Combining experiments of man and nature to target human insulin resistance

About This Grant

Abstract Insulin resistance is a leading cause of type 2 diabetes (T2D), metabolic-associated steatotic hepatitis (MASH), and cardiovascular disease (CVD). Adipose tissue is a crucial regulator of insulin sensitivity and its dysfunction causes whole-body insulin resistance, in large part through adipokines–secreted proteins that influence the insulin responsiveness and metabolism of distal tissues. This project leverages advances in human proteogenomics to identify and credential novel adipokines impacting metabolic health. From human genetic and functional genomic work accomplished in the previous project period, we identified TNFAIP8 as a putative adipokine that promotes insulin resistance and T2D. Previously TNFAIP8 had only been implicated as a cell autonomous protein regulating autophagy. We hypothesize that TNFAIP8, and other yet-undiscovered adipokines, modulate insulin sensitivity and metabolic disease progression. We propose: 1) Identify and credential novel adipokines by integrating protein quantitative trait loci (pQTLs) for >3,000 serum proteins with Mendelian randomization to infer causality, direction of effect, and metabolic disease mediation.
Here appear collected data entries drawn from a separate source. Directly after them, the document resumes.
Lemma cache_fold_lookup (els : list DomElement.t) (m : gmap string (StyleCache.SelectedStyle DOMRect))
    (el : DomElement.t) :
  el ∈ els ->
  exists el', el' ∈ els
    /\ DomElement.domId el' = DomElement.domId el
    /\ fold_left (fun m0 x => <[DomElement.domId x := styleOf x]> m0) els m
         !! DomElement.domId el = Some (styleOf el')
    /\ (NoDup (map DomElement.domId els) -> el' = el).
Proof.
  revert m el. induction els as [|x els IH]; intros m el Hin;
    [by apply elem_of_nil in Hin|].
  simpl.
  destruct (decide (DomElement.domId el ∈ map DomElement.domId els)) as [Hlater|Hnot].
  - apply list_elem_of_fmap in Hlater as (y & Hy & Hyin).
    destruct (IH (<[DomElement.domId x := styleOf x]> m) y Hyin)
      as (el' & Hel' & Hid & Hlook & Huniq).
    exists el'. split; [by apply list_elem_of_further|]. split; [congruence|].
    split; [by rewrite Hy|].
    intros Hnd. apply NoDup_cons in Hnd as [Hx Hnd]. specialize (Huniq Hnd). subst el'.
    apply elem_of_cons in Hin as [->|Hin].
    + destruct Hx. rewrite Hy. by apply list_elem_of_fmap_2.
    + apply (NoDup_fmap_1 DomElement.domId) in Hnd as Hinj.
      apply list_elem_of_lookup in Hin as [i Hi].
      apply list_elem_of_lookup in Hyin as [j Hj].
      assert (i = j) as ->.
      { apply (NoDup_lookup (map DomElement.domId els) i j (DomElement.domId el));
          [done| |]; rewrite list_lookup_fmap.
        - by rewrite Hi.
        - rewrite Hj. simpl. by rewrite Hy. }
      congruence.
  - apply elem_of_cons in Hin as [->|Hin].
    + exists x. split; [apply list_elem_of_here|]. split; [done|].
      split; [|done]. rewrite cache_fold_other by done. apply lookup_insert_eq.
    + destruct Hnot. by apply list_elem_of_fmap_2.
Qed.

(** X24: after a change of selection to a non-empty list, the selected style
    is the style of the first element, and the cache has an entry for
    every selected element: the style of that element when the ids are
    distinct, of an element with the same id in any case.  Elements that
    are not selected have no entry. *)
Theorem selection_fills_cache (first : DomElement.t) (others : list DomElement.t)
    (s : Cache) :
  let s' := onSelectedElementsChanged (first :: others) s in
  StyleCache.selectedStyle DOMRect s' = Some (styleOf first)
  /\ (forall el, el ∈ first :: others ->
        exists el', el' ∈ first :: others
          /\ DomElement.domId el' = DomElement.domId el
          /\ StyleCache.domIdToStyle DOMRect s' !! DomElement.domId el
             = Some (styleOf el')
          /\ (NoDup (map DomElement.domId (first :: others)) -> el' = el))
  /\ (forall id, id ∉ map DomElement.domId (first :: others) ->
        StyleCache.domIdToStyle DOMRect s' !! id = None).
Proof.
  simpl. split; [done|]. split.
  - intros el Hel.
    destruct (cache_fold_lookup (first :: others) ∅ el Hel)
      as (el' & Hel' & Hid & Hlook & Huniq).
    exists el'. done.
  - intros id Hid.
    pose proof (cache_fold_other (first :: others) ∅ id Hid) as Hother.
    simpl in Hother. by rewrite Hother.
Qed.

(** After a change of selection to nothing, the cache is empty, but the
    selected style is the one that was there before: it is not reset. *)
Theorem empty_selection_keeps_selected_style (s : Cache) :
  let s' := onSelectedElementsChanged [] s in
  StyleCache.domIdToStyle DOMRect s' = ∅
  /\ StyleCache.selectedStyle DOMRect s' = StyleCache.selectedStyle DOMRect s
  /\ StyleCache.prevSelected DOMRect s' = ""
  /\ StyleManager.mode (StyleCache.manager DOMRect s')
     = (if String.eqb "" (StyleCache.prevSelected DOMRect s)
        then StyleManager.mode (StyleCache.manager DOMRect s)
        else StyleManager.RootMode).
Proof. repeat split. Qed.

(** X25: selecting the same elements again, in whatever order, keeps the
    mode; the manager remembers the selection by its sorted ids. *)
Theorem reselection_keeps_mode (els1 els2 : list DomElement.t) (s : Cache) :
  map DomElement.domId els1 ≡ₚ map DomElement.domId els2 ->
  let s1 := onSelectedElementsChanged els1 s in
  StyleCache.prevSelected DOMRect s1 = sortedJoin (map DomElement.domId els1)
  /\ forall chosen,
       let s2 :=
         onSelectedElementsChanged els2
           (StyleCache.mk DOMRect
              (StyleManager.mk
                 (StyleManager.editorEngine (StyleCache.manager DOMRect s1)) chosen)
              (StyleCache.selectedStyle DOMRect s1)
              (StyleCache.domIdToStyle DOMRect s1)
              (StyleCache.prevSelected DOMRect s1)) in
       StyleManager.mode (StyleCache.manager DOMRect s2) = chosen
       /\ StyleCache.prevSelected DOMRect s2 = StyleCache.prevSelected DOMRect s1.
Proof.
  intros Hperm.
  assert (forall els s0, StyleCache.prevSelected DOMRect (onSelectedElementsChanged els s0)
                         = sortedJoin (map DomElement.domId els)) as Hprev
    by (by intros [|el els] s0).
  assert (forall els s0,
            StyleManager.mode (StyleCache.manager DOMRect (onSelectedElementsChanged els s0))
            = if String.eqb (sortedJoin (map DomElement.domId els))
                   (StyleCache.prevSelected DOMRect s0)
              then StyleManager.mode (StyleCache.manager DOMRect s0)
              else StyleManager.RootMode) as Hmode
    by (by intros [|el els] s0).
  intros s1. split; [apply Hprev|]. intros chosen s2. subst s2.
  rewrite Hmode, Hprev.
  cbn [StyleCache.prevSelected StyleCache.manager StyleManager.mode].
  subst s1. rewrite Hprev, (sortedJoin_Permutation _ _ Hperm), String.eqb_refl. done.
Qed.

End CacheFacts.

(** ** The update commands *)

Section CommandFacts.

Variable World : Type.
Variable FrameData : Type.
Variable frames_get : World -> string -> option FrameData.
Variable view : FrameData -> ViewCall -> World -> ViewResult * World.
Variable getColorByName : string -> option string.
Variable updateTransactionActions :
  list (Action loc) -> Action loc -> list (Action loc).
Variable DOMRect : Type.

Local Abbreviation App := (Editing.App World DOMRect).
Local Abbreviation applyStyles :=
  (Editing.applyStyles World FrameData frames_get view getColorByName
     updateTransactionActions DOMRect).

(** X26: a style command issued while nothing is selected still goes through
    [run]: outside a transaction an [UpdateStyle] action without targets
    is put on the undo stack and written to the code writer, the redo
    stack is emptied, and a refresh is made with no snapshot.  No view
    is called and no object is created. *)
Theorem style_command_without_selection (css : JsRecord (option string))
    (domIds : list string) (ty : StyleChangeType) (app : App)
    (engine : StyleManager.EditorEngine) :
  StyleManager.editorEngine (StyleCache.manager DOMRect (Editing.style World DOMRect app))
  = Some engine ->
  StyleManager.selected engine = [] ->
  History.inTransaction (ActionManager.history (Editing.engine World DOMRect app))
  = History.NotInTransaction ->
  exists app',
    applyStyles css domIds ty app = Some app'
    /\ History.undoStack (ActionManager.history (Editing.engine World DOMRect app'))
       = History.undoStack (ActionManager.history (Editing.engine World DOMRect app))
           ++ [UpdateStyle []]
    /\ History.redoStack (ActionManager.history (Editing.engine World DOMRect app')) = []
    /\ History.effects (ActionManager.history (Editing.engine World DOMRect app'))
       = History.effects (ActionManager.history (Editing.engine World DOMRect app))
           ++ [History.CodeWrite (UpdateStyle []); History.SendAnalytics "style action"]
    /\ ActionManager.editor (Editing.engine World DOMRect app')
       = ActionManager.emit (RefreshDomElement [])
           (ActionManager.editor (Editing.engine World DOMRect app)).
Proof.
  intros Hengine Hsel Hout. unfold Editing.applyStyles. rewrite Hengine.
  assert (StyleManager.getUpdateStyleAction
            (StyleCache.manager DOMRect (Editing.style World DOMRect app)) css domIds ty
          = UpdateStyle []) as ->.
  { unfold StyleManager.getUpdateStyleAction. rewrite Hengine, Hsel.
    by destruct (0 <? length domIds)%nat. }
  simpl. eexists. split; [reflexivity|].
  cbn [Editing.engine]. unfold ActionManager.run.
  cbn [ActionManager.history ActionManager.editor].
  destruct (push_not_in_transaction updateTransactionActions (UpdateStyle [])
              (ActionManager.history (Editing.engine World DOMRect app)) Hout)
    as (Hu & Hr & _).
  split; [exact Hu|]. split; [exact Hr|]. split.
  - unfold History.push, History.push_enter. rewrite Hout. simpl.
    by rewrite <- app_assoc.
  - destruct (ActionManager.editor (Editing.engine World DOMRect app)); done.
Qed.

End CommandFacts.

(** ** The theorems above on sample inputs *)

Lemma undo_then_redo_witness :
  let h := History.mkHistory [Fixture.red; Fixture.blue] [Fixture.green]
             History.NotInTransaction [] [] in
  exists h1 h2,
    History.undo id Helpers.updateTransactionActions h = (Some Fixture.blue, h1)
    /\ History.redo id Helpers.updateTransactionActions h1 = (Some Fixture.blue, h2)
    /\ History.undoStack h2 = [Fixture.red; Fixture.blue]
    /\ History.redoStack h2 = [Fixture.green].
Proof.
  intros h.
  destruct (undo_then_redo id id Helpers.updateTransactionActions h [Fixture.red]
              Fixture.blue eq_refl eq_refl) as (h1 & h2 & Hu & Hr & Hus & Hrs & _).
  exists h1, h2. repeat split; assumption.
Defined.

Lemma redo_then_undo_witness :
  let h := History.mkHistory [Fixture.red] [Fixture.green; Fixture.blue]
             History.NotInTransaction [] [] in
  exists h1 h2,
    History.redo id Helpers.updateTransactionActions h = (Some Fixture.blue, h1)
    /\ History.undo id Helpers.updateTransactionActions h1 = (Some Fixture.blue, h2)
    /\ History.undoStack h2 = [Fixture.red]
    /\ History.redoStack h2 = [Fixture.green; Fixture.blue].
Proof.
  intros h.
  destruct (redo_then_undo id id Helpers.updateTransactionActions h [Fixture.green]
              Fixture.blue eq_refl eq_refl) as (h1 & h2 & Hr & Hu & Hus & Hrs & _).
  exists h1, h2. repeat split; assumption.
Defined.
These analyses will be combined with human visceral and subcutaneous adipose tissue proteomic profiles. 2) Program visceral and subcutaneous adipocytes in vitro to evaluate adipokine dysregulation under metabolic stress. We will define transcriptional regulators of adipocyte depot fate and generate isogenic induced subcutaneous and visceral adipocyte cell models. These cells will be profiled for secreted proteins, using a novel intracellular protein biotinylation strategy to systematically identify canonically and non-canonically secreted proteins. 3) Perform in vivo adipose-specific biotinylation and genetic ablation studies to validate adipokines physiologically. We will generate a novel mouse model expressing an adipocyte-specific biotin ligase to enable proteomic identification of secreted adipokines under metabolic disease conditions. Adipocyte-specific Tnfaip8 knockout mice will be assessed for insulin sensitivity using hyperinsulinemic-euglycemic clamps. This research will elucidate the roles of novel adipokines in metabolic diseases, offering new therapeutic targets and advancing our understanding of adipose tissue biology.